* **WORK ITEM**:
Reproduce the data in full, exactly.

* **LISTED RECORDS**:
□ □ □ □ □ □ □
(* ===== verification/ControlTLS.v ===== *)
(** * The manager's own certificate (internal/manager/control_tls.go, image.go)

    The control server's key pair and its authority live in a Secret.  When the manager starts it takes the one that is there,
    when that is still good, and makes it otherwise; replicas that start together agree on one through the API
    server.  Making keys is a request to the environment. *)
From S2P Require Import ServeTarget.
From S2P Require Export Peers Safety.
From stdpp Require Import options.
From Stdlib Require Import Ascii.

Definition controlTLSSecretLabels : gmap string string :=
  {["app.kubernetes.io/name" := "kube-rsync-machine"; "app.kubernetes.io/component" := "control-grpc"]}.

(** What crypto/x509 says of private keys and of certificates that sign, and the key of an authority, encoded. *)
Class Authorities `{!X509} := {
  ParsePKCS8PrivateKey : string → result unit;
  IsEd25519 : string → bool;
  IsCA : Certificate → bool;
  CA_keyPEM : CA → string
}.

Section ControlTLS.
Context `{!X509, !Authorities}.

(** [tlsutil.CAFromPEM]; the authority is its certificate here. *)
Definition CAFromPEM (certPEM keyPEM : string) : result Certificate :=
  cert ← parseCertificate certPEM;
  match pem_Decode keyPEM with
  | Some (ty, bytes) =>
      if decide (ty = "PRIVATE KEY") then
        _ ← ParsePKCS8PrivateKey bytes;
        if negb (IsEd25519 bytes) then Err (ErrNew "CA private key must be Ed25519")
        else if negb (IsCA cert) then Err (ErrNew "certificate is not a CA")
        else Ok cert
      else Err (ErrNew "CA private key PEM block is required")
  | None => Err (ErrNew "CA private key PEM block is required")
  end.

Definition validControlGRPCBundle (bundle : Bundle) (namespace : string) (now : Time) : result unit :=
  _ ← CAFromPEM (b_CACertPEM bundle) (b_CAKeyPEM bundle);
  _ ← X509KeyPair (b_CertPEM bundle) (b_KeyPEM bundle);
  tls_VerifyIdentity bundle (ControlGRPCServerIdentity namespace) now.

Definition mintControlGRPCServerBundle (namespace : string) (ttl : Z) : io Bundle :=
  ca ← io_on_err (wrap "mint control grpc ca: ") (req (NewCA "krm-control-ca" ttl));
  bundle ← io_on_err (wrap "mint control grpc server certificate: ") (req (Mint ca (ControlGRPCServerIdentity namespace) ttl));
  mret (MkBundle (b_CACertPEM bundle) (CA_keyPEM ca) (b_CertPEM bundle) (b_KeyPEM bundle)).

Definition stored_bundle (secret : Secret) : Bundle :=
  MkBundle (map_get (sec_Data secret) SecretCAFile) (map_get (sec_Data secret) SecretCAKeyFile)
    (map_get (sec_Data secret) SecretCertFile) (map_get (sec_Data secret) SecretKeyFile).

Definition control_secret (namespace name : string) (bundle : Bundle) : Secret :=
  MkSecret (new_meta namespace name controlTLSSecretLabels) SecretTypeTLS (SecretData bundle).

(** A Secret that is not good is given a new bundle. *)
Definition repaired_secret (secret : Secret) (bundle : Bundle) : Secret :=
  MkSecret ((sec_Meta secret) <| om_Labels ::= λ labels, controlTLSSecretLabels ∪ labels |>) SecretTypeTLS (SecretData bundle).

(** A Secret that is not there is made.  [retry] is what follows when another replica made it first. *)
Definition create_control_secret (retry : io (option Bundle)) (namespace name : string) (ttl : Z) : io (option Bundle) :=
  bundle ← mintControlGRPCServerBundle namespace ttl;
  created ← io_try (req (Create KSecret (control_secret namespace name bundle)));
  match created with
  | Ok _ => mret (Some bundle)
  | Err e =>
      if errors_is KAlreadyExists e then retry
      else io_throw (wrap "create control grpc tls secret: " e)
  end.

(** The Secret that is there: its bundle when that is good, and another one otherwise. *)
Definition use_control_secret (namespace : string) (ttl : Z) (secret : Secret) : io (option Bundle) :=
  now ← ask Now;
  let bundle := stored_bundle secret in
  match validControlGRPCBundle bundle namespace now with
  | Ok _ => mret (Some bundle)
  | Err _ =>
      bundle ← mintControlGRPCServerBundle namespace ttl;
      _ ← io_on_err (wrap "repair control grpc tls secret: ") (req (Update KSecret (repaired_secret secret bundle)));
      mret (Some bundle)
  end.

(** At most [attempts] times; nothing when the last one has to be repeated. *)
Fixpoint EnsureControlGRPCTLSSecret (attempts : nat) (namespace name : string) (ttl : Z) : io (option Bundle) :=
  match attempts with
  | O => mret None
  | S attempts =>
      if decide (namespace = "") then io_throw (ErrNew "control grpc tls namespace is required")
      else if decide (name = "") then io_throw (ErrNew "control grpc tls secret name is required")
      else if decide (ttl ≤ 0) then io_throw (ErrNew "control grpc tls certificate ttl must be positive")
      else
        found ← io_try (req (Get KSecret (MkNamespacedName namespace name)));
        match found with
        | Ok secret => use_control_secret namespace ttl secret
        | Err e =>
            if errors_is KNotFound e
            then create_control_secret (EnsureControlGRPCTLSSecret attempts namespace name ttl) namespace name ttl
            else io_throw (wrap "get control grpc tls secret: " e)
        end
  end.
End ControlTLS.

(** ** The image of the manager's own Pod (image.go) *)

(** A container's status, as far as it is read: its name and the image it runs. *)
Record own_pod := MkOwnPod {
  op_ContainerStatuses : list (string * string);
  op_Containers : list Container
}.

(** [strings.Cut(s, "://")], what follows. *)
Definition without_scheme (imageID : string) : string :=
  match CutText imageID "://" with Some (_, value) => value | None => imageID end.

Fixpoint pullableDigestImage (statuses : list (string * string)) (containerName : string) : string :=
  match statuses with
  | [] => ""
  | (name, image) :: statuses =>
      if decide (containerName ≠ "" ∧ name ≠ containerName) then pullableDigestImage statuses containerName
      else
        let imageID := TrimSpace image in
        if decide (imageID = "" ∨ Contains imageID "@sha256:" = false) then pullableDigestImage statuses containerName
        else without_scheme imageID
  end.

Fixpoint podSpecContainerImage (containers : list Container) (containerName : string) : string :=
  match containers with
  | [] => ""
  | container :: containers =>
      if decide (containerName = "" ∨ c_Name container = containerName) then c_Image container
      else podSpecContainerImage containers containerName
  end.

(** [get] is how getting the Pod ends.  An image is returned beside an error, too. *)
Definition ResolveOwnPodImage (get : result own_pod) (namespace podName containerName fallback : string) :
    string * option goerr :=
  if decide (namespace = "" ∨ podName = "") then (fallback, None)
  else
    match get with
    | Err e =>
        if errors_is KNotFound e then (fallback, None)
        else (fallback, Some (wrap ("get own pod " +:+ namespace +:+ "/" +:+ podName +:+ ": ") e))
    | Ok pod =>
        let image := pullableDigestImage (op_ContainerStatuses pod) containerName in
        if decide (image ≠ "") then (image, None)
        else
          let image := podSpecContainerImage (op_Containers pod) containerName in
          if decide (image ≠ "") then (image, None) else (fallback, None)
    end.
□ □ □ □ □ □ □
* **ANSWER BOX**:
(* ===== verification/ControlTLS.v ===== *)
(** * The manager's own certificate (internal/manager/control_tls.go, image.go)

    The control server's key pair and its authority live in a Secret.  When the manager starts it takes the one that is there,
    when that is still good, and makes it otherwise; replicas that start together agree on one through the API
    server.  Making keys is a request to the environment. *)
From S2P Require Import ServeTarget.
From S2P Require Export Peers Safety.
From stdpp Require Import options.
From Stdlib Require Import Ascii.

Definition controlTLSSecretLabels : gmap string string :=
  {["app.kubernetes.io/name" := "kube-rsync-machine"; "app.kubernetes.io/component" := "control-grpc"]}.

(** What crypto/x509 says of private keys and of certificates that sign, and the key of an authority, encoded. *)
Class Authorities `{!X509} := {
  ParsePKCS8PrivateKey : string → result unit;
  IsEd25519 : string → bool;
  IsCA : Certificate → bool;
  CA_keyPEM : CA → string
}.

Section ControlTLS.
Context `{!X509, !Authorities}.

(** [tlsutil.CAFromPEM]; the authority is its certificate here. *)
Definition CAFromPEM (certPEM keyPEM : string) : result Certificate :=
  cert ← parseCertificate certPEM;
  match pem_Decode keyPEM with
  | Some (ty, bytes) =>
      if decide (ty = "PRIVATE KEY") then
        _ ← ParsePKCS8PrivateKey bytes;
        if negb (IsEd25519 bytes) then Err (ErrNew "CA private key must be Ed25519")
        else if negb (IsCA cert) then Err (ErrNew "certificate is not a CA")
        else Ok cert
      else Err (ErrNew "CA private key PEM block is required")
  | None => Err (ErrNew "CA private key PEM block is required")
  end.

Definition validControlGRPCBundle (bundle : Bundle) (namespace : string) (now : Time) : result unit :=
  _ ← CAFromPEM (b_CACertPEM bundle) (b_CAKeyPEM bundle);
  _ ← X509KeyPair (b_CertPEM bundle) (b_KeyPEM bundle);
  tls_VerifyIdentity bundle (ControlGRPCServerIdentity namespace) now.

Definition mintControlGRPCServerBundle (namespace : string) (ttl : Z) : io Bundle :=
  ca ← io_on_err (wrap "mint control grpc ca: ") (req (NewCA "krm-control-ca" ttl));
  bundle ← io_on_err (wrap "mint control grpc server certificate: ") (req (Mint ca (ControlGRPCServerIdentity namespace) ttl));
  mret (MkBundle (b_CACertPEM bundle) (CA_keyPEM ca) (b_CertPEM bundle) (b_KeyPEM bundle)).

Definition stored_bundle (secret : Secret) : Bundle :=
  MkBundle (map_get (sec_Data secret) SecretCAFile) (map_get (sec_Data secret) SecretCAKeyFile)
    (map_get (sec_Data secret) SecretCertFile) (map_get (sec_Data secret) SecretKeyFile).

Definition control_secret (namespace name : string) (bundle : Bundle) : Secret :=
  MkSecret (new_meta namespace name controlTLSSecretLabels) SecretTypeTLS (SecretData bundle).

(** A Secret that is not good is given a new bundle. *)
Definition repaired_secret (secret : Secret) (bundle : Bundle) : Secret :=
  MkSecret ((sec_Meta secret) <| om_Labels ::= λ labels, controlTLSSecretLabels ∪ labels |>) SecretTypeTLS (SecretData bundle).

(** A Secret that is not there is made.  [retry] is what follows when another replica made it first. *)
Definition create_control_secret (retry : io (option Bundle)) (namespace name : string) (ttl : Z) : io (option Bundle) :=
  bundle ← mintControlGRPCServerBundle namespace ttl;
  created ← io_try (req (Create KSecret (control_secret namespace name bundle)));
  match created with
  | Ok _ => mret (Some bundle)
  | Err e =>
      if errors_is KAlreadyExists e then retry
      else io_throw (wrap "create control grpc tls secret: " e)
  end.

(** The Secret that is there: its bundle when that is good, and another one otherwise. *)
Definition use_control_secret (namespace : string) (ttl : Z) (secret : Secret) : io (option Bundle) :=
  now ← ask Now;
  let bundle := stored_bundle secret in
  match validControlGRPCBundle bundle namespace now with
  | Ok _ => mret (Some bundle)
  | Err _ =>
      bundle ← mintControlGRPCServerBundle namespace ttl;
      _ ← io_on_err (wrap "repair control grpc tls secret: ") (req (Update KSecret (repaired_secret secret bundle)));
      mret (Some bundle)
  end.

(** At most [attempts] times; nothing when the last one has to be repeated. *)
Fixpoint EnsureControlGRPCTLSSecret (attempts : nat) (namespace name : string) (ttl : Z) : io (option Bundle) :=
  match attempts with
  | O => mret None
  | S attempts =>
      if decide (namespace = "") then io_throw (ErrNew "control grpc tls namespace is required")
      else if decide (name = "") then io_throw (ErrNew "control grpc tls secret name is required")
      else if decide (ttl ≤ 0) then io_throw (ErrNew "control grpc tls certificate ttl must be positive")
      else
        found ← io_try (req (Get KSecret (MkNamespacedName namespace name)));
        match found with
        | Ok secret => use_control_secret namespace ttl secret
        | Err e =>
            if errors_is KNotFound e
            then create_control_secret (EnsureControlGRPCTLSSecret attempts namespace name ttl) namespace name ttl
            else io_throw (wrap "get control grpc tls secret: " e)
        end
  end.
End ControlTLS.

(** ** The image of the manager's own Pod (image.go) *)

(** A container's status, as far as it is read: its name and the image it runs. *)
Record own_pod := MkOwnPod {
  op_ContainerStatuses : list (string * string);
  op_Containers : list Container
}.

(** [strings.Cut(s, "://")], what follows. *)
Definition without_scheme (imageID : string) : string :=
  match CutText imageID "://" with Some (_, value) => value | None => imageID end.

Fixpoint pullableDigestImage (statuses : list (string * string)) (containerName : string) : string :=
  match statuses with
  | [] => ""
  | (name, image) :: statuses =>
      if decide (containerName ≠ "" ∧ name ≠ containerName) then pullableDigestImage statuses containerName
      else
        let imageID := TrimSpace image in
        if decide (imageID = "" ∨ Contains imageID "@sha256:" = false) then pullableDigestImage statuses containerName
        else without_scheme imageID
  end.

Fixpoint podSpecContainerImage (containers : list Container) (containerName : string) : string :=
  match containers with
  | [] => ""
  | container :: containers =>
      if decide (containerName = "" ∨ c_Name container = containerName) then c_Image container
      else podSpecContainerImage containers containerName
  end.

(** [get] is how getting the Pod ends.  An image is returned beside an error, too. *)
Definition ResolveOwnPodImage (get : result own_pod) (namespace podName containerName fallback : string) :
    string * option goerr :=
  if decide (namespace = "" ∨ podName = "") then (fallback, None)
  else
    match get with
    | Err e =>
        if errors_is KNotFound e then (fallback, None)
        else (fallback, Some (wrap ("get own pod " +:+ namespace +:+ "/" +:+ podName +:+ ": ") e))
    | Ok pod =>
        let image := pullableDigestImage (op_ContainerStatuses pod) containerName in
        if decide (image ≠ "") then (image, None)
        else
          let image := podSpecContainerImage (op_Containers pod) containerName in
          if decide (image ≠ "") then (image, None) else (fallback, None)
    end.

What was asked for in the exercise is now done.